Per far questo, come ha chiarito Sergio Lombardo già nei primi tempi della ricerca eventualista (Lombardo, 1982), un’avanguardia non potrà adottare né la temporalità del fare né l’eternità del non fare, bensì praticare l’arte di fermare il tempo. Non troppo paradossalmente, per realizzare le possibilità umane nel tempo, confrontandosi con la morte, risulta fallimentare la tecnologia del fare: fin dalle antiche arti meccaniche che «potevano generare solo copie dei prodotti naturali, potevano magari perfezionare la funzionalità di queste copie scegliendone le parti migliori, come sosteneva Socrate [e la genetica attuale]; oppure potevano amplificarne le prestazioni aggiungendo protesi artificiali, ma la logica... rimane quella di rendere più comodo ciò che già esiste, procrastinandone la distruzione». Infatti «la filosofia della scienza moderna riconosce solo scopi passivi rispetto al tempo: la conservazione e la riproduzione. La conservazione dell’individuo, immaginata in senso difensivo, lascia spazio al solo piacere edonistico, per cui l’arte, se vista rispetto all’individuo è piacevole decorazione. Quando viene vista rispetto alla specie, l’arte è un comportamento di corteggiamento subordinato a scopi riproduttivi [seguono esempi]». D’altra parte, «rinunciare all’azione è la strada scelta da chi vede nell’azione un incremento del movimento generatore del tempo, ed anche di chi crede che la realtà materiale sia solo un riflesso illusorio di realtà più potenti d’ordine razionale» (le perfezioni eterne della matematica, della filosofia idealistico/materialistica e della teologia): «l’uscita dal tempo è qui pensata nell’identificazione psicologica con verità eterne», da cui deriva il potere degli interpreti così come la svalutazione dell’unicità di ogni uomo nel suo tempo. Invece, fermare il tempo significa attuare «strategie di provocazione dell’evento», scettiche e sperimentali, che stimolano nell’autore come nel fruitore le potenzialità uniche di essere soggetti storici (protagonisti di una cultura capace di dare alla vita un valore superiore alla sopravvivenza).

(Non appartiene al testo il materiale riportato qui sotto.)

(** * Stellar Skies Console: tool registry, chat route and console page

    A shallow embedding of [src/app/api/chat/route.ts] (the five mock tools
    and the options the route hands to [streamText]) and of the handlers of
    the console page, followed by the properties the specification states
    about them.

    Conventions.
    - A JavaScript string is a [string]; a literal holds the UTF-8 bytes of
      the source text.  No property below depends on the length of a string
      that holds a character outside ASCII.
    - A JavaScript number is the rational it denotes, a [Q].  The product of
      two numbers is rounded to binary64 ([times]); the sums and the lengths
      that occur are small integers, which binary64 holds exactly, and are
      written in [Z] and [nat].
    - [Math.random()] is the only effect of the tools.  It is modelled as a
      read of an infinite tape of draws [nat -> Q] at a position that is
      threaded through the computation; the contract of [Math.random], a
      binary64 number [r] with [0 <= r < 1], is a hypothesis on the tape.
    - Reading an array outside its bounds gives [undefined] in JavaScript.
      The embedding has no [undefined]: such a read is [None], and a
      computation that meets it has no result.  The theorems show that a
      tape within the contract never leads there. *)

From Stdlib Require Import ZArith QArith Qround Qpower Lia.
From stdpp Require Import base option list strings gmap.

Close Scope Q_scope.
Open Scope string_scope.

(** ** Numbers: rounding to binary64 *)

(** [2 ^ k], for every integer [k]. *)
Definition pow2 (k : Z) : Q := (2 ^ k)%Q.

(** The integer part of the binary logarithm of a positive number. *)
Definition ilog2 (x : Q) : Z :=
  let d := (Z.log2 (Qnum x) - Z.log2 (Z.pos (Qden x)))%Z in
  if Qle_bool (pow2 d) x then d else (d - 1)%Z.

(** The nearest integer, the even one of two that are equally near. *)
Definition nearest_even (y : Q) : Z :=
  let f := Qfloor y in
  match (y - inject_Z f ?= 1 # 2)%Q with
  | Lt => f
  | Eq => if Z.even f then f else (f + 1)%Z
  | Gt => (f + 1)%Z
  end.

(** The binary64 number nearest to a positive number below the overflow
    threshold: 53 significant bits, on a grid no finer than [2 ^ -1074]. *)
Definition round_pos (x : Q) : Q :=
  let e := Z.max (ilog2 x - 52) (-1074) in
  (inject_Z (nearest_even (x / pow2 e)) * pow2 e)%Q.

(** The binary64 number nearest to [x], the one with the even significand of
    two that are equally near; [x] is below the overflow threshold. *)
Definition binary64 (x : Q) : Q :=
  match (x ?= 0)%Q with
  | Eq => 0%Q
  | Gt => round_pos x
  | Lt => (- round_pos (- x))%Q
  end.

(** A number that binary64 holds: rounding leaves it as it is. *)
Definition is_binary64 (x : Q) : Prop := (binary64 x == x)%Q.

(** [x * y] on numbers *)
Definition times (x y : Q) : Q := binary64 (x * y).

(** ** Randomness: a state monad over the position on the tape *)

Definition Rand (A : Type) : Type := (nat -> Q) -> nat -> option (A * nat).

#[global] Instance Rand_ret : MRet Rand :=
  fun A a _ pos => Some (a, pos).

#[global] Instance Rand_bind : MBind Rand :=
  fun A B f m draws pos =>
    match m draws pos with
    | Some (a, pos') => f a draws pos'
    | None => None
    end.

(** [Math.random()] *)
Definition Math_random : Rand Q :=
  fun draws pos => Some (draws pos, S pos).

(** [Math.floor] *)
Definition Math_floor (x : Q) : Z := Qfloor x.

(** A value that must not be [undefined]. *)
Definition defined {A} (o : option A) : Rand A :=
  fun _ pos => match o with Some a => Some (a, pos) | None => None end.

(** The contract of [Math.random]: every draw is a number in [0, 1). *)
Definition unit_draws (draws : nat -> Q) : Prop :=
  forall n, is_binary64 (draws n) /\ (0 <= draws n)%Q /\ (draws n < 1)%Q.

(** A tape within the contract, for the examples: 0, 1/8, 2/8, ..., 7/8, 0, ... *)
Definition sample_draws : nat -> Q := fun n => (Z.of_nat (n mod 8) # 8)%Q.

(** [items[k]] for a number [k] *)
Definition index {T} (items : list T) (k : Z) : option T :=
  if (k <? 0)%Z then None else items !! Z.to_nat k.

(** [xs.map(f)] where [f] draws: the elements are visited left to right. *)
Fixpoint mapR {A B} (f : A -> Rand B) (xs : list A) : Rand (list B) :=
  match xs with
  | [] => mret []
  | x :: rest => y ← f x; ys ← mapR f rest; mret (y :: ys)
  end.

(** ** route.ts *)

Definition maxDuration : Z := 30.

(** const randomOf = (items) => items[Math.floor(Math.random() * items.length)] *)
Definition randomOf {T} (items : list T) : Rand T :=
  r ← Math_random;
  defined (index items (Math_floor (times r (inject_Z (Z.of_nat (length items)))))).

(** [[pool[i], pool[j]] = [pool[j], pool[i]]]: both reads, then the write to
    [pool[i]], then the write to [pool[j]]. *)
Definition swap {T} (pool : list T) (i j : Z) : option (list T) :=
  match index pool j, index pool i with
  | Some pj, Some pi => Some (<[Z.to_nat j := pi]> (<[Z.to_nat i := pj]> pool))
  | _, _ => None
  end.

Quanto al rilanciare le esperienze della ricerca eventualista come storia in atto nel proprio tempo, questa stessa rivista ne è un esempio, a cui si aggiungono pubblicazioni recenti (Mirolla, 2002; Lombardo, 2004; Ferraris, 2004): piuttosto che fare un prematuro bilancio dell’intervento eventualista in questo campo, si può concludere con quello che Freud ha scritto, in tempo di guerra, sulla Caducità (Freud, 1916). «Il valore della caducità è un valore di rarità nel tempo. (...) Potrà venire un tempo in cui i quadri e le statue che oggi ammiriamo saranno caduti in pezzi, o una razza umana dopo di noi che non comprenderà più le opere dei nostri poeti e dei nostri pensatori, o addirittura un’epoca geologica in cui ogni cosa vivente sulla terra sarà scomparsa: il valore di tutta questa bellezza e perfezione è determinato soltanto dal suo significato per la nostra sensibilità viva, non ha quindi bisogno di sopravviverle e per questo è indipendente dalla durata temporale assoluta».